3. Irish Woolen Co. Ltd. Vs Tyson and Others .
In this case auditors were held responsible for negligence. Profits were overstated by not recording purchase invoices. He was held responsible for having did not exercise due care and skill
4. Kingston Cotton Mills Co. Ltd .
In this case auditors weren’t held responsible for negligence. it had been held that it’s not the duty of auditors to require stock, if they accept certificate within the absence of any suspicion, he has administered due care and skill.
The Provisions of Sec 292A of the Companies Act, 1956 regarding the Constitution and Functioning of an Audit Committee:
1. Every public co having paid up capital of not but 5 crores of rupees shall constitute a committee of the Board referred to as “Audit committee”.

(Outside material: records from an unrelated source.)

Definition split_params (url : string) : string * string :=
  match rpartition "/" url with
  | Some (d, b) =>
      match partition ";" b with
      | Some (x, y) => (d +:+ "/" +:+ x, y)
      | None => (url, EmptyString)
      end
  | None =>
      match partition ";" url with
      | Some (x, y) => (x, y)
      | None => (url, EmptyString)
      end
  end.

(** [url.lstrip(_WHATWG_C0_CONTROL_OR_SPACE)]: the characters up to
    U+0020 are stripped from the front. *)
Fixpoint lstrip_c0 (url : string) : string :=
  match url with
  | EmptyString => EmptyString
  | String c r => if (nat_of_ascii c <=? 32)%nat then lstrip_c0 r else url
  end.

(** [url.replace(b, "")] for the characters tab, line feed and carriage
    return. *)
Fixpoint remove_unsafe (url : string) : string :=
  match url with
  | EmptyString => EmptyString
  | String c r =>
      let n := nat_of_ascii c in
      if (n =? 9)%nat || (n =? 10)%nat || (n =? 13)%nat then remove_unsafe r
      else String c (remove_unsafe r)
  end.

Definition parse_with (default_scheme : string) (url : string) : ParseResult :=
  let url := remove_unsafe (lstrip_c0 url) in
  let '(sch, url) := split_scheme url in
  let sch := if String.eqb sch "" then default_scheme else sch in
  let '(loc, url) :=
    match url with
    | String "/" (String "/" r) => break_at "/?#" r
    | _ => (EmptyString, url)
    end in
  let '(url, frag) := match partition "#" url with
                      | Some (a, b) => (a, b)
                      | None => (url, EmptyString)
                      end in
  let '(url, qry) := match partition "?" url with
                     | Some (a, b) => (a, b)
                     | None => (url, EmptyString)
                     end in
  let '(url, prm) := if uses_params sch then split_params url
                     else (url, EmptyString) in
  {| scheme := sch; netloc := loc; path := url; params := prm;
     query := qry; fragment := frag |}.

Definition parse : string -> ParseResult := parse_with "".

Definition uses_netloc (sch : string) : bool :=
  String.eqb sch "http" || String.eqb sch "https" || String.eqb sch "ftp".

Definition unparse (p : ParseResult) : string :=
  let url := if String.eqb (params p) "" then path p
             else path p +:+ ";" +:+ params p in
  let url :=
    if negb (String.eqb (netloc p) "")
       || (uses_netloc (scheme p) && negb (startswith url "//"))
    then "//" +:+ netloc p +:+
         (if negb (String.eqb url "") && negb (startswith url "/")
          then "/" +:+ url else url)
    else url in
  let url := if String.eqb (scheme p) "" then url else scheme p +:+ ":" +:+ url in
  let url := if String.eqb (query p) "" then url else url +:+ "?" +:+ query p in
  if String.eqb (fragment p) "" then url else url +:+ "#" +:+ fragment p.

(** [segments[1:-1] = filter(None, segments[1:-1])] *)
Definition drop_inner_empty (segs : list string) : list string :=
  match segs with
  | [] => []
  | x :: r =>
      match List.rev r with
      | [] => [x]
      | z :: mid => x :: List.filter (fun s => negb (String.eqb s "")) (List.rev mid) ++ [z]
      end
  end.

Definition resolve_dots (segs : list string) : list string :=
  let step (acc : list string) (seg : string) :=
    if String.eqb seg ".." then List.removelast acc
    else if String.eqb seg "." then acc
    else acc ++ [seg] in
  let out := fold_left step segs [] in
  match List.last segs "" with
  | "." | ".." => out ++ [EmptyString]
  | _ => out
  end.

Fixpoint join_segments (segs : list string) : string :=
  match segs with
  | [] => EmptyString
  | [x] => x
  | x :: r => x +:+ "/" +:+ join_segments r
  end.
(** * Row virtualisation of fixed-data-table-2: [computeRenderedRows]

    A shallow embedding of [src/reducers/computeRenderedRows.js] (the unified
    version) and of its earlier evolution, followed by the properties of the
    row window, the slot mapping and the resolved scroll position.

    Conventions of the embedding.
    - Row indices, heights and offsets are integers ([Z]); the floating point
      side of JavaScript numbers (rounding, infinities) is not modelled.
    - A number the program may fail to produce is an [option Z]: [None]
      stands for [undefined] or [NaN] (an array read out of range, a missing
      key, and every sum or difference computed from one).
    - The object [newState] is local to one call until it is returned, so the
      functions that alter it take its property record and return the altered
      record.  The [rows] arrays are aliased between the caller's state and
      [newState] and live in a store, addressed by location.
    - The collaborators that are not part of the sources (the selectors and
      the height oracle [updateRowHeight]) are parameters of the development;
      the slot allocator [bufferSet] and the prefix sums [rowOffsets] are
      modelled from the specification. *)

From Stdlib Require Import ZArith Lia.
From stdpp Require Import base option list gmap fin_maps.

Local Open Scope Z_scope.

(** ** JavaScript numbers, arrays and the lodash helpers *)

Module Js.

(** [a + b]; [NaN] as soon as one operand is [undefined] or [NaN]. *)
Definition add (a b : option Z) : option Z :=
  match a, b with
  | Some x, Some y => Some (x + y)
  | _, _ => None
  end.

(** [a - b]. *)
Definition sub (a b : option Z) : option Z :=
  match a, b with
  | Some x, Some y => Some (x - y)
  | _, _ => None
  end.

(** [a >= b]; every comparison with [undefined] or [NaN] is false. *)
Definition geb (a b : option Z) : bool :=
  match a, b with
  | Some x, Some y => x >=? y
  | _, _ => false
  end.

(** [a !== b] for a left operand that is a number: [NaN] differs from
    everything, a finite number differs from [undefined] and [NaN]. *)
Definition strict_ne (a b : option Z) : bool :=
  match a, b with
  | Some x, Some y => negb (x =? y)
  | _, _ => true
  end.

(** [o[k]] on an object used as a map from row index to number: a missing
    key and a key bound to [undefined] both read as [undefined]. *)
Definition get (o : gmap Z (option Z)) (k : Z) : option Z :=
  match o !! k with
  | Some v => v
  | None => None
  end.

(** [a[i] = v] on a (possibly sparse) array: a write past the end extends
    the array and leaves holes ([None]) in between. *)
Definition array_set (a : list (option Z)) (i : nat) (v : Z) : list (option Z) :=
  if decide (i < length a)%nat
  then <[i := Some v]> a
  else a ++ replicate (i - length a) None ++ [Some v].

(** The row indices held by an array (its holes hold none). *)
Definition values (a : list (option Z)) : list Z := omap id a.

(** lodash [clamp(number, lower, upper)]: first capped by [upper], then
    raised to [lower]; [NaN] stays [NaN]. *)
Definition clamp (number : option Z) (lower upper : Z) : option Z :=
  match number with
  | Some n =>
      let n := if n <=? upper then n else upper in
      Some (if n >=? lower then n else lower)
  | None => None
  end.

(** lodash [inRange(number, start, end)]: [start <= number < end], the
    bounds swapped when [start > end]. *)
Definition inRange (number start end_ : Z) : bool :=
  (Z.min start end_ <=? number) && (number <? Z.max start end_).

End Js.

(** ** The slot allocator *)

Module BufferSet.

(** Modelled from the spec: the class of [state.bufferSet] (the
    SlotAllocator of section 4.2) is not part of the sources.  The
    bidirectional mapping between row indices and slots is the list of the
    bound row indices in slot order: a slot, once handed out, stays bound,
    and eviction rebinds it. *)
Abbreviation t := (list Z).

(** [size()]: the count of occupied slots. *)
Definition getSize (b : t) : Z := Z.of_nat (length b).

(** [positionOf(rowIndex)]: the slot bound to the row, if any. *)
Definition getValuePosition (b : t) (rowIdx : Z) : option nat :=
  fst <$> list_find (λ v, v = rowIdx) b.

(** [allocateFresh(rowIndex)]: binds a slot that was never used. *)
Definition getNewPositionForValue (b : t) (rowIdx : Z) : t * nat :=
  (b ++ [rowIdx], length b).

(** [d(idx) = max(rangeStart - idx, idx - rangeEnd, 0)]. *)
Definition distance (lowValue highValue idx : Z) : Z :=
  Z.max (Z.max (lowValue - idx) (idx - highValue)) 0.

(** The row lies outside the closed interval [[lowValue, highValue]]. *)
Definition outside (lowValue highValue idx : Z) : bool :=
  (idx <? lowValue) || (highValue <? idx).

(** [idx] is a better victim than [idx0]: further from the interval, or as
    far with a smaller row index. *)
Definition better (lowValue highValue idx idx0 : Z) : bool :=
  (distance lowValue highValue idx0 <? distance lowValue highValue idx)
  || ((distance lowValue highValue idx =? distance lowValue highValue idx0)
      && (idx <? idx0)).

(** The occupant to evict among the slots from [slot] on, given the best
    one found before. *)
Fixpoint furthest (lowValue highValue : Z) (b : list Z) (slot : nat)
    (best : option (nat * Z)) : option (nat * Z) :=
  match b with
  | [] => best
  | idx :: rest =>
      let best' :=
        if outside lowValue highValue idx then
          match best with
          | None => Some (slot, idx)
          | Some (_, idx0) =>
              if better lowValue highValue idx idx0 then Some (slot, idx) else best
          end
        else best in
      furthest lowValue highValue rest (S slot) best'
  end.

(** [evictFurthestOutside(rangeStart, rangeEnd, rowIndex)]: rebinds the
    slot of the furthest occupant outside the interval; none when every
    occupant lies inside it. *)
Definition replaceFurthestValuePosition (b : t) (lowValue highValue newValue : Z)
    : t * option nat :=
  match furthest lowValue highValue b 0 None with
  | Some (slot, _) => (<[slot := newValue]> b, Some slot)
  | None => (b, None)
  end.

End BufferSet.

(** ** The data model *)

(** Locations of the [rows] arrays and of the state objects. *)
Definition loc := positive.

(** Modelled from the spec: the class of [state.rowOffsets] (the
    PrefixSumIndex) is not part of the sources; it holds one height per row
    and [sumUntil(idx)] is the cumulative height of the rows [[0, idx)]. *)
Definition sumUntil (rowOffsets : gmap Z Z) (idx : Z) : Z :=
  foldr (λ i acc, default 0 (rowOffsets !! i) + acc) 0 (seqZ 0 idx).

(** The two objects the height oracle maintains: the array
    [state.storedHeights] and the prefix sums [state.rowOffsets]. *)
Record HeightCache := mkHeightCache {
  storedHeights : gmap Z Z;
  rowOffsets : gmap Z Z;
}.

(** What a table session shares between its successive states, by
    reference: the [rows] arrays, the slot allocator and the height cache. *)
Record Session := mkSession {
  arrays : gmap loc (list (option Z));
  bufferSet : BufferSet.t;
  heights : HeightCache;
}.

(** The own properties of a state object that the module reads or writes;
    [rowsCount] is [state.rowSettings.rowsCount], [rows] the reference to the
    slot array.  A [rowHeights] object is built afresh by each call and never
    altered once it is stored, so it is held by value. *)
Record State := mkState {
  rowsCount : Z;
  scrollContentHeight : Z;
  scrolling : bool;
  firstRowIndex : Z;
  firstRowOffset : option Z;
  rows : loc;
  rowHeights : gmap Z (option Z);
  scrollY : option Z;
  maxScrollY : Z;
  scrollJumpedY : bool;
}.

Module Anchor.
(** [scrollAnchor]: [firstIndex], [lastIndex] and [scrollJumpedY] may be
    absent. *)
Record t := mk {
  firstIndex : option Z;
  firstOffset : Z;
  lastIndex : option Z;
  scrollJumpedY : option bool;
}.
End Anchor.

Record RowRange := mkRowRange {
  endBufferIdx : Z;
  endViewportIdx : Z;
  firstBufferIdx : Z;
  firstViewportIdx : Z;
}.

Record RoughHeights := mkRoughHeights {
  bufferRowCount : Z;
  maxAvailableHeight : Z;
}.

(** Assignments to the properties of a state object. *)
Definition set_firstRow (idx : Z) (offset : option Z) (s : State) : State :=
  mkState (rowsCount s) (scrollContentHeight s) (scrolling s) idx offset
    (rows s) (rowHeights s) (scrollY s) (maxScrollY s) (scrollJumpedY s).

Definition set_scrollContentHeight (contentHeight : Z) (s : State) : State :=
  mkState (rowsCount s) contentHeight (scrolling s) (firstRowIndex s) (firstRowOffset s)
    (rows s) (rowHeights s) (scrollY s) (maxScrollY s) (scrollJumpedY s).

Definition set_firstRowOffset (offset : option Z) (s : State) : State :=
  set_firstRow (firstRowIndex s) offset s.

Definition set_rows (rowHeights' : gmap Z (option Z)) (rows' : loc) (s : State) : State :=
  mkState (rowsCount s) (scrollContentHeight s) (scrolling s) (firstRowIndex s)
    (firstRowOffset s) rows' rowHeights' (scrollY s) (maxScrollY s) (scrollJumpedY s).

Definition set_scroll (maxScrollY' : Z) (scrollY' : option Z) (scrollJumpedY' : bool)
    (s : State) : State :=
  mkState (rowsCount s) (scrollContentHeight s) (scrolling s) (firstRowIndex s)
    (firstRowOffset s) (rows s) (rowHeights s) scrollY' maxScrollY' scrollJumpedY'.

Definition set_arrays (arrays' : gmap loc (list (option Z))) (sn : Session) : Session :=
  mkSession arrays' (bufferSet sn) (heights sn).

Definition set_heights (heights' : HeightCache) (sn : Session) : Session :=
  mkSession (arrays sn) (bufferSet sn) heights'.

(** [addRowToBuffer(rowIdx, bufferSet, startRange, endRange, maxBufferSize)]:
    the slot of the row, after eviction or allocation when it has none. *)
Definition addRowToBuffer (rowIdx : Z) (bufferSet : BufferSet.t)
    (startRange endRange maxBufferSize : Z) : BufferSet.t * nat :=
  let rowPosition := BufferSet.getValuePosition bufferSet rowIdx in
  let '(bufferSet, rowPosition) :=
    match rowPosition with
    | None =>
        if BufferSet.getSize bufferSet >=? maxBufferSize
        then BufferSet.replaceFurthestValuePosition bufferSet startRange (endRange - 1) rowIdx
        else (bufferSet, None)
    | Some _ => (bufferSet, rowPosition)
    end in
  match rowPosition with
  | None => BufferSet.getNewPositionForValue bufferSet rowIdx
  | Some p => (bufferSet, p)
  end.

2. The committee shall constitute of not but three directors of which a minimum of two thirds should be directors aside from Managing and Whole time director.
3. The members of the committee shall elect a md amongst themselves. The chairman should be present at the AGM to supply any clarification on the audit.
4. The auditor, internal auditors, if any, and therefore the director responsible of finance shall participate at the committee meetings but shall haven’t any right to vote.
5. The committee shall have the powers to research into the affairs of the corporate and for this purpose shall have access to records of the co and external professional advice.
Benefits of Audit Committee:
1. Improves the standard of monetary reporting ,by reviewing the financial statements on behalf of the board.
2. Create a climate of discipline and control , which can reduce the chance for fraud.
3. Enable the non-executive directors to contribute an independent judgment and play a positive role.
4. Strengthen the position of the external auditor by providing a channel of communication and forum for problems with concern.
5. Increase public confidence within the credibility and objectivity of monetary statements
6. Strengthen the position of the interior audit function by providing a greater degree of independence from management.
Importance of Audit of Committee:
1. Assets are safeguarded and used for business purposes.
2. Business information is accurate.
3. Employees suits laws and regulations.
Role of Audit Committee:
1. Overseeing financial reporting and audit process.
2. Providing an efficient counterbalance to executive.
3. Uphold the independence of both internal and external auditors.
4. Maintaining accounting statements to offer a real and fair view of organization’s financial position and performance.
Functions and Rights of Audit committee:
1. Towards Shareholders.
2. Towards Board of Directors.
3. Towards internal Auditors.
4. Towards external Auditors.
References:
1. Daniel Libretto, Auditor, Investopedia, (Nov 13, 2020) https://www.investopedia.com/terms/a/auditor.asp
2. Arthur E. Green & Company Vs Central Advance & Discount Corporation Ltd (1920)
3. 4 The London Oil Storage Co. Ltd. Vs Sear Hasluck & Co 1958 34 ITR 43 Cal (India)
4. 5 Irish Woolen Co. Ltd. Vs Tyson and Others [1900] 26 Acct LR 13.
5. Kingston Cotton Mills Co. Ltd (No 2) [1895] 1 Ch 331.